Requiem for Lebanon
Lebanon is dying. Once again, it is being flooded with refugees; this time from Syria, many of whom will never leave. The usual explanation is that Sunni-Shia rivalry is causing the present imbroglio, Nonsense! The real cause is Islam.
To understand Lebanon, one has to admit that Lebanon is a Christian, particularly Maronite Christian, creation.

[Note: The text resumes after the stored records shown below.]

(** An address space is left alone by what does not touch its page tables. *)
Lemma aspace_frame s free live pgdir T U s' free' live' : aspace s free live pgdir T U → kmem_inv kend s' free' live' →
  (∀ p, p ∈ owned pgdir T U → p ∈ live') → (∀ p, p ∈ pt_pages pgdir T → same_page (km_mem s) (km_mem s') p) →
  aspace s' free' live' pgdir T U.
Proof.
  intros [[Hk Hpt Hown] Hnd Hlive Hdom Huser] Hk' Hin Hsame. split; [|done| |done|].
  - split; [done|eapply pgtable_same; [done|apply Hsame; left]|]. intros p Hp. apply Hin. unfold owned. listin.
  - intros p Hp. apply Hin. unfold owned. listin.
  - intros vp Hvp. rewrite (lookup_same kend (km_mem s) (km_mem s') pgdir T) by (done || unfold is_uint; lia). by apply Huser.
Qed.

(** A zeroed page is an empty page directory. *)
Lemma empty_dir s free live p : kmem_inv kend s free live → p ∈ live → (∀ i, 0 ≤ i < 1024 → rd32 (km_mem s) (p + 4 * i) = 0) →
  aspace s free live p ∅ ∅ ∧ ∀ va, is_uint va → lookup_pte (km_mem s) p va = 0.
Proof.
  intros Hinv Hp Hz. assert (pgtable kend (km_mem s) p ∅) as Hpg by (apply empty_pgtable; [apply (ki_pages _ _ _ _ Hinv); listin|done]).
  assert (∀ va, is_uint va → lookup_pte (km_mem s) p va = 0) as Hlk by (intros va Hva; by rewrite (lookup_tab kend _ _ ∅)).
  split; [|done]. split.
  - split; [done|done|]. unfold pt_pages. rewrite map_to_list_empty. by intros q ->%list_elem_of_singleton.
  - rewrite owned_empty. unfold pt_pages. rewrite map_to_list_empty. apply NoDup_singleton.
  - unfold upages. rewrite map_to_list_empty. intros q Hq. by apply not_elem_of_nil in Hq.
  - done.
  - intros vp Hvp. rewrite lookup_empty, Hlk by (unfold is_uint; lia). done.
Qed.

(** ** Taking pages out *)
(** The pages that stay when those of [a, b) go. *)
Definition keep (a b : Z) (U : gmap Z (Z * Z)) : gmap Z (Z * Z) := filter (λ x, ¬ (a ≤ 4096 * x.1 < b)) U.
Lemma lookup_keep a b U vp : keep a b U !! vp = if decide (a ≤ 4096 * vp < b) then None else U !! vp.
Proof.
  unfold keep. rewrite map_lookup_filter. destruct (U !! vp) as [x|]; simpl; [|by case_decide].
  case_guard; case_decide; simpl in *; done || lia.
Qed.
Lemma keep_none a b U : b ≤ a → keep a b U = U.
Proof. intros H. apply map_eq. intros vp. rewrite lookup_keep, decide_False by lia. done. Qed.
(** Nothing is mapped between [a] and [a']. *)
Lemma keep_skip a a' b U : a ≤ a' → (∀ vp, a ≤ 4096 * vp < a' → U !! vp = None) → keep a b U = keep a' b U.
Proof.
  intros Ha H. apply map_eq. intros vp. rewrite !lookup_keep. repeat case_decide; try done; try lia. symmetry. apply H. lia.
Qed.
Lemma keep_delete b U vp : 4096 * vp < b → keep (4096 * vp) b U = keep (4096 * vp + 4096) b (delete vp U).
Proof.
  intros Hb. apply map_eq. intros vp'. rewrite !lookup_keep. destruct (decide (vp' = vp)) as [->|Hne].
  - rewrite lookup_delete_eq. repeat case_decide; done || lia.
  - rewrite lookup_delete_ne by done. repeat case_decide; done || lia.
Qed.

(** Freeing the page at [4096 * vp] and clearing its entry. *)
Lemma unmap_page k s free live pgdir T U vp p f t :
  aspace s free live pgdir T U → holds L k → U !! vp = Some (p, f) → T !! PDX (4096 * vp) = Some t →
  ∃ k' s' live', (kfree kend p ;;; store (t + 4 * PTX (4096 * vp)) 0) (k, s) = Ret () (k', s') ∧ holds L k' ∧
    live ≡ₚ p :: live' ∧ aspace s' (p :: free) live' pgdir T (delete vp U) ∧ km_use_lock s' = km_use_lock s ∧
    (∀ q, q ∈ live' → q ∉ pt_pages pgdir T → same_page (km_mem s) (km_mem s') q) ∧
    (∀ va, is_uint va → va / 4096 ≠ vp → lookup_pte (km_mem s') pgdir va = lookup_pte (km_mem s) pgdir va).
Proof.
  intros Has Hk Hp Ht. pose proof (as_page _ _ _ _ _ _ _ _ _ Has Hp) as (Hpok & Hpl & Hpt). pose proof Has as [[Hinv Hpg Hown] Hnd Hlive Hdom Huser].
  pose proof (Hdom _ _ Hp) as Hvp. apply list_elem_of_split in Hpl as (l1 & l2 & Hl). set (live' := l1 ++ l2).
  assert (live ≡ₚ p :: live') as Hperm by (rewrite Hl; unfold live'; by rewrite Permutation_middle).
  destruct (kfree_ok kend valid holds L k s p free live live' Hinv Hperm Hk Hvalid HL) as (k1 & s1 & E1 & Hk1 & Hinv1 & Hu1 & Hs1). run E1.
  assert (∀ q, q ∈ live' → q ≠ p ∧ same_page (km_mem s) (km_mem s1) q) as Hsame1.
  { intros q Hq. assert (q ≠ p) as Hne.
    { intros ->. pose proof (ki_nodup _ _ _ _ Hinv) as Hn. rewrite Hperm in Hn. apply NoDup_app in Hn as (_ & _ & Hn).
      apply NoDup_cons in Hn as [Hn _]. done. }
    split; [done|]. intros a Ha. apply Hs1. apply (other_page kend s free live q p a Hinv); [rewrite Hperm; listin|rewrite Hperm; listin|done|done]. }
  assert (∀ q, q ∈ pt_pages pgdir T → q ∈ live') as Hown'.
  { intros q Hq. pose proof (Hown q Hq) as Hq'. rewrite Hperm in Hq'. apply elem_of_cons in Hq' as [->|?]; done. }
  assert (vm_inv kend s1 (p :: free) live' pgdir T) as Hvm1.
  { split; [done|eapply pgtable_same; [done|apply Hsame1, Hown'; left]|done]. }
  assert (is_uint (4096 * vp)) as Hva by (unfold is_uint; lia).
  destruct (store_pte kend k1 s1 (p :: free) live' pgdir T (4096 * vp) t 0 Hvm1 Hva Ht) as (s2 & E2 & G2 & Hlk2); [done|]. rewrite E2.
  assert (∀ va, is_uint va → lookup_pte (km_mem s1) pgdir va = lookup_pte (km_mem s) pgdir va) as Hlk1.
  { intros va Hva'. apply (lookup_same kend _ _ pgdir T); [done| |done]. intros q Hq. by apply Hsame1, Hown'. }
  pose proof (upages_delete U vp p f Hp) as Hup.
  exists k1, s2, live'. split; [done|]. split; [done|]. split; [done|]. split; [|split; [by rewrite (gr_lock _ _ _ _ _ _ _ _ _ _ G2)|split]].
  - split; [apply G2| | | |].
    + unfold owned in *. rewrite Hup, <- Permutation_middle in Hnd. by apply NoDup_cons in Hnd as [_ ?].
    + intros q Hq. assert (q ∈ live) as Hq' by (apply Hlive; rewrite Hup; listin). rewrite Hperm in Hq'.
      apply elem_of_cons in Hq' as [->|?]; [|done]. unfold owned in Hnd. rewrite Hup, <- Permutation_middle in Hnd.
      apply NoDup_cons in Hnd as [Hn _]. exfalso. apply Hn. listin.
    + intros vp' x. destruct (decide (vp = vp')) as [<-|Hne]; [by rewrite lookup_delete_eq|]. rewrite lookup_delete_ne by done. apply Hdom.
    + intros vp' Hvp'. rewrite Hlk2, Hlk1 by (unfold is_uint; lia). rewrite (Z.mul_comm 4096 vp'), (Z.mul_comm 4096 vp), !Z.div_mul by lia.
      rewrite (Z.mul_comm vp' 4096). destruct (decide (vp' = vp)) as [->|Hne]; [by rewrite lookup_delete_eq|].
      rewrite lookup_delete_ne by done. by apply Huser.
  - intros q Hq Hn. eapply same_page_trans; [by apply Hsame1|]. apply (gr_same _ _ _ _ _ _ _ _ _ _ G2); [listin|done].
  - intros va Hva' Hne. rewrite Hlk2 by done. rewrite (Z.mul_comm 4096 vp), Z.div_mul, decide_False by (done || lia). by apply Hlk1.
Qed.
(** What is left of an address space after its pages [fr] have been freed. *)
Record shrunk (s : kmem) (free live : list Z) (pgdir : Z) (T : gmap Z Z) (U : gmap Z (Z * Z))
    (s' : kmem) (fr free' live' : list Z) (U' : gmap Z (Z * Z)) : Prop := {
  sh_free : free' ≡ₚ fr ++ free;
  sh_live : live ≡ₚ fr ++ live';
  sh_pages : upages U ≡ₚ fr ++ upages U';
  sh_as : aspace s' free' live' pgdir T U';
  sh_lock : km_use_lock s' = km_use_lock s;
  sh_same q : q ∈ live' → q ∉ pt_pages pgdir T → same_page (km_mem s) (km_mem s') q;
  sh_kern va : KERNBASE ≤ va < 4294967296 → lookup_pte (km_mem s') pgdir va = lookup_pte (km_mem s) pgdir va }.

Lemma shrunk_refl s free live pgdir T U : aspace s free live pgdir T U → shrunk s free live pgdir T U s [] free live U.
Proof. intros H. by split. Qed.
Lemma shrunk_trans s free live pgdir T U s1 fr1 free1 live1 U1 s2 fr2 free2 live2 U2 :
  shrunk s free live pgdir T U s1 fr1 free1 live1 U1 → shrunk s1 free1 live1 pgdir T U1 s2 fr2 free2 live2 U2 →
  shrunk s free live pgdir T U s2 (fr1 ++ fr2) free2 live2 U2.
Proof.
  intros [A1 A2 A3 A4 A5 A6 A7] [B1 B2 B3 B4 B5 B6 B7]. split; try done.
  - rewrite B1, A1, !app_assoc. by rewrite (Permutation_app_comm fr2 fr1).
  - by rewrite A2, B2, app_assoc.
  - by rewrite A3, B3, app_assoc.
  - congruence.
  - intros q Hq Hn. eapply same_page_trans; [apply A6; [rewrite B2; listin|done]|by apply B6].
  - intros va Hva. by rewrite B7, A7.
Qed.

Lemma PGADDR_dir d : 0 ≤ d < 512 → PGADDR (d + 1) 0 0 = 4194304 * (d + 1).
Proof.
  intros H. unfold PGADDR, PDXSHIFT, PTXSHIFT. rewrite Z.shiftl_0_l, !Z.lor_0_r, Z.shiftl_mul_pow2 by lia.
  change (2 ^ 22) with 4194304. rewrite uint_small by (unfold is_uint; lia). lia.
Qed.

Lemma dealloc_loop_ok pgdir T oldsz : oldsz ≤ KERNBASE → ∀ fuel k s free live U vp,
  aspace s free live pgdir T U → holds L k → 0 ≤ vp → (oldsz - 4096 * vp + 4095) / 4096 ≤ Z.of_nat fuel →
  ∃ k' s' fr free' live', deallocuvm_loop kend fuel pgdir (4096 * vp) oldsz (k, s) = Ret () (k', s') ∧ holds L k' ∧
    shrunk s free live pgdir T U s' fr free' live' (keep (4096 * vp) oldsz U).
Proof.
  intros Hold. unfold KERNBASE in Hold.
  induction fuel as [|fuel IH]; intros k s free live U vp Has Hk Hvp Hf; cbn [deallocuvm_loop];
    destruct (Z.leb_spec oldsz (4096 * vp)) as [Hle|Hlt].
  1,3: exists k, s, [], free, live; rewrite keep_none by done; split_and!; [done|done|by apply shrunk_refl].
  { exfalso. Z.to_euclidean_division_equations. lia. }
  assert (is_uint (4096 * vp)) as Hua by (unfold is_uint; lia). pose proof (idx_range _ Hua) as [_ Hix].
  assert ((oldsz - 4096 * (vp + 1) + 4095) / 4096 ≤ Z.of_nat fuel) as Hf' by (Z.to_euclidean_division_equations; lia).
  pose proof Has as [[Hinv Hpg Hown] Hnd Hlive Hdom Huser]. destruct (T !! PDX (4096 * vp)) as [t|] eqn:Ht.
  - run (walk_found kend k s pgdir T (4096 * vp) t false Hpg Hua Ht).
    assert (page_ok kend t) as Hpt by (by apply (pt_tab _ _ _ _ Hpg (PDX (4096 * vp)))).
    rewrite (proj2 (Z.eqb_neq _ 0)) by (apply page_range in Hpt; lia). next.
    assert (rd32 (km_mem s) (t + 4 * PTX (4096 * vp)) = lookup_pte (km_mem s) pgdir (4096 * vp)) as ->
      by (rewrite (lookup_tab kend _ _ T) by done; by rewrite Ht).
    pose proof (Huser vp ltac:(lia)) as Hu. unfold PGSIZE. rewrite uint_small by (unfold is_uint; lia).
    replace (4096 * vp + 4096) with (4096 * (vp + 1)) by lia. destruct (U !! vp) as [[p f]|] eqn:Ep.
    + destruct Hu as (Hf1 & Hf2 & ->). destruct (as_page _ _ _ _ _ _ _ _ _ Has Ep) as (Hpok & _ & _).
      destruct (pte_page kend p f Hpok Hf1) as (-> & _ & EP). rewrite land_P_add.
      2: { rewrite (V2P_page kend p Hpok). apply page_range in Hpok. Z.to_euclidean_division_equations. lia. }
      rewrite (proj2 (Z.eqb_neq _ _) Hf2). cbn [negb]. rewrite (proj2 (Z.eqb_neq (V2P p) 0)).
      2: { rewrite (V2P_page kend p Hpok). destruct Hpok as (_ & ? & _). unfold KERNBASE in *. lia. }
      rewrite EP. destruct (unmap_page k s free live pgdir T U vp p f t Has Hk Ep Ht) as (k1 & s1 & live1 & E1 & Hk1 & Hl1 & Has1 & Hu1 & Hs1 & Hk1').
      run E1. destruct (IH k1 s1 (p :: free) live1 (delete vp U) (vp + 1) Has1 Hk1) as (k2 & s2 & fr & free2 & live2 & E2 & Hk2 & Hsh); [lia|done|].
      exists k2, s2, ([p] ++ fr), free2, live2. split; [done|]. split; [done|]. rewrite keep_delete by done.
      replace (4096 * vp + 4096) with (4096 * (vp + 1)) by lia. eapply shrunk_trans; [|exact Hsh].
      split; try done; [by apply upages_delete with f|]. intros va Hva. apply Hk1'; [unfold is_uint, KERNBASE in *; lia|].
      unfold KERNBASE in Hva. Z.to_euclidean_division_equations. lia.
    + rewrite Hu. cbn [negb Z.eqb]. next.
      destruct (IH k s free live U (vp + 1) Has Hk) as (k2 & s2 & fr & free2 & live2 & E2 & Hk2 & Hsh); [lia|done|].
      exists k2, s2, fr, free2, live2. split; [done|]. split; [done|]. rewrite (keep_skip (4096 * vp) (4096 * (vp + 1))); [done|lia|].
      intros vp' Hvp'. replace vp' with vp by lia. done.
  - run (walk_none kend k s pgdir T (4096 * vp) Hpg Hua Ht). cbn [Z.eqb].
    assert (PDX (4096 * vp) = vp / 1024) as Epdx by (rewrite PDX_eq, uint_small by done; Z.to_euclidean_division_equations; lia).
    rewrite Epdx, PGADDR_dir by (Z.to_euclidean_division_equations; lia). unfold PGSIZE.
    rewrite !uint_small by (unfold is_uint; rewrite ?uint_small by (unfold is_uint; Z.to_euclidean_division_equations; lia); Z.to_euclidean_division_equations; lia).
    replace (4194304 * (vp / 1024 + 1) - 4096 + 4096) with (4096 * (1024 * (vp / 1024 + 1))) by lia.
    destruct (IH k s free live U (1024 * (vp / 1024 + 1)) Has Hk) as (k2 & s2 & fr & free2 & live2 & E2 & Hk2 & Hsh);
      [Z.to_euclidean_division_equations; lia..|].
    exists k2, s2, fr, free2, live2. split; [done|]. split; [done|]. rewrite (keep_skip (4096 * vp) (4096 * (1024 * (vp / 1024 + 1)))); [done|Z.to_euclidean_division_equations; lia|].
    intros vp' Hvp'. destruct (U !! vp') as [[p f]|] eqn:Ep; [|done]. exfalso. pose proof (Hdom _ _ Ep) as Hd.
    destruct (as_tab _ _ _ _ _ _ _ _ _ Has Ep) as [t Ht'].
    assert (PDX (4096 * vp') = PDX (4096 * vp)) as E by (rewrite Epdx, PDX_eq, uint_small by (unfold is_uint; lia); Z.to_euclidean_division_equations; lia).
    by rewrite E, Ht in Ht'.
Qed.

Many Maronites do not even consider themselves Arabs. They call themselves Phoenicians, the descendents of the seafarers who colonized Sicily, Spain, Italy, France, and even made it out to the British Isles. They have historically looked westward, even affiliating with Roman Catholicism, rather than local Eastern Christian sects.
When the Islamic invasion hit in the seventh century, many Eastern Christians folded like a deck of cheap cards; but the Maronites, ensconced in the snow-clad mountains of Eastern Lebanon, held out. When the Crusaders arrived, the Crusaders were stunned to find Western Christians still surviving. The Pope considered it a miracle of God. Unlike the Muslims, or the present crop of benighted historians, the Maronites saw the Crusaders as liberators. A degree of intermarriage occurred, which is why a few Maronites carry West European genetic markers, which are rare in Muslims.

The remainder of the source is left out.